**WHAT YOU NEED TO DO:** Count every line below that holds "Lemma". The answer is the number alone.

**RECORDS TO USE:**

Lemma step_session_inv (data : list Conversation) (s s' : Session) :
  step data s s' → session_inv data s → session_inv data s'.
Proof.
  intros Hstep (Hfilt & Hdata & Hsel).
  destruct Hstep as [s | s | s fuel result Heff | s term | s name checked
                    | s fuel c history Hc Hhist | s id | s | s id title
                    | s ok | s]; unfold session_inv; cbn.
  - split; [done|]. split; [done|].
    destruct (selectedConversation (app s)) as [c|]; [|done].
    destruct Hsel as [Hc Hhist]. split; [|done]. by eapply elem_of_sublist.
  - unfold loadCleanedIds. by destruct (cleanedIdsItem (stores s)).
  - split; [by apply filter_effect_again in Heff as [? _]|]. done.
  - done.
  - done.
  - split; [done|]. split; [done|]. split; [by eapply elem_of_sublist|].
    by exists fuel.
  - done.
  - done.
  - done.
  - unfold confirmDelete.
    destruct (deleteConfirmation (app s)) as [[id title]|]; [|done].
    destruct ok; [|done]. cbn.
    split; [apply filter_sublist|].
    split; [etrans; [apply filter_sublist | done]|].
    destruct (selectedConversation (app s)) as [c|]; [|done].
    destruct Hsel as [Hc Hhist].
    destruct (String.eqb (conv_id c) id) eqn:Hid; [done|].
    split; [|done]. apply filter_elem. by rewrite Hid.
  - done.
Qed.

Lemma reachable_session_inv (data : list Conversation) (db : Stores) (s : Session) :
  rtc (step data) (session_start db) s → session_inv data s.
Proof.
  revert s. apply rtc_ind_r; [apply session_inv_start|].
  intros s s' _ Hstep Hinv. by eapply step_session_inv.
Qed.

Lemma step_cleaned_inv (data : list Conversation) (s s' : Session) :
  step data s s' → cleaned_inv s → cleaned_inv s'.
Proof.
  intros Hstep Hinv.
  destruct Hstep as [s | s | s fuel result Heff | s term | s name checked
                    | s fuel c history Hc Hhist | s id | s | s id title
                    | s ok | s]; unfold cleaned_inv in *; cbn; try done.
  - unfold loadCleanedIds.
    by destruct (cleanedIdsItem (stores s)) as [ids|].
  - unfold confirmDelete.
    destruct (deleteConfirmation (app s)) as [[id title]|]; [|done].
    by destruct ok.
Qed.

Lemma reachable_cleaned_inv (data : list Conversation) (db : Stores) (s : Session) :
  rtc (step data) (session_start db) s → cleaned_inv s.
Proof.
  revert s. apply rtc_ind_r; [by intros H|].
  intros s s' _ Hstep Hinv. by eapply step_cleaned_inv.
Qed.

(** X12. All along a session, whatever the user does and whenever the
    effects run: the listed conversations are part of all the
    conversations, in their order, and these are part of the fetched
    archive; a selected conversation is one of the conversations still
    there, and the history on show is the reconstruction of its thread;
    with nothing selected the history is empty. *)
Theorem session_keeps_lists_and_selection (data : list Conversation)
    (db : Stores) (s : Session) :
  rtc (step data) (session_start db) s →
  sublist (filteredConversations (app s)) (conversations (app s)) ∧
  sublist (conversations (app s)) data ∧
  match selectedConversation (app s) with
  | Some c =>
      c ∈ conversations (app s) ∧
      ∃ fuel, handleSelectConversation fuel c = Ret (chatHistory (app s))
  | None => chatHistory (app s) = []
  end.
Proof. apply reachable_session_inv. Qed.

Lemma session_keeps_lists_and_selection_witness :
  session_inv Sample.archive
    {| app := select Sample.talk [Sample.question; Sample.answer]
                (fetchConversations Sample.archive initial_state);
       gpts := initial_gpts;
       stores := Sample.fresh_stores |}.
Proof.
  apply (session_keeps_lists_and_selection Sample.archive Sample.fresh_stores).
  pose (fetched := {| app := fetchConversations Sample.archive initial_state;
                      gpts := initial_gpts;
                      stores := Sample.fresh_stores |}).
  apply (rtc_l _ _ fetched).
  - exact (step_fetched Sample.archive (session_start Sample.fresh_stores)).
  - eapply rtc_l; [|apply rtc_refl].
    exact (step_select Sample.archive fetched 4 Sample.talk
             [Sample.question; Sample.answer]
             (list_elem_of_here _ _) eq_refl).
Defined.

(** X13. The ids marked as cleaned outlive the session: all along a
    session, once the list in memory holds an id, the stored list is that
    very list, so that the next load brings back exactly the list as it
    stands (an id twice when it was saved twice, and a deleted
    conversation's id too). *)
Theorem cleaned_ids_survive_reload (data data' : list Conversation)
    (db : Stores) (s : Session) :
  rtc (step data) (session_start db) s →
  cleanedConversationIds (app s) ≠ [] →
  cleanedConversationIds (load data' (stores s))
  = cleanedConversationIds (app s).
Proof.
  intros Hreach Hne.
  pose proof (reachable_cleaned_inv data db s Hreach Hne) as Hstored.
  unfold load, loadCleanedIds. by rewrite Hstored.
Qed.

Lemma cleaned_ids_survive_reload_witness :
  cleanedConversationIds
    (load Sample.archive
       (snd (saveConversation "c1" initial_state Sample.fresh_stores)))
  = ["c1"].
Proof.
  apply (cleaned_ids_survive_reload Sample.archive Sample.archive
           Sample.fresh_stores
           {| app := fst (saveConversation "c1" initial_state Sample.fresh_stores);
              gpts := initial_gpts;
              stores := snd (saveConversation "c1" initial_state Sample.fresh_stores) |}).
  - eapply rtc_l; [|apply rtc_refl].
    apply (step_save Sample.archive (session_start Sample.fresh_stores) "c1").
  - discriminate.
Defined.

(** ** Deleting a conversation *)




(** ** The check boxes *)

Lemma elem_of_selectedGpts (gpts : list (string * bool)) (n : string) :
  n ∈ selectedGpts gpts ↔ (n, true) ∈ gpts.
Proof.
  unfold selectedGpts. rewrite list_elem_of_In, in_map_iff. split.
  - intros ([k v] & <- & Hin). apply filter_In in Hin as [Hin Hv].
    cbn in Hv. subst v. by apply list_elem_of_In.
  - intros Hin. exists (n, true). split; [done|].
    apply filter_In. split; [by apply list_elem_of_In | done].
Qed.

**REPLY TO THE EXERCISE:** 7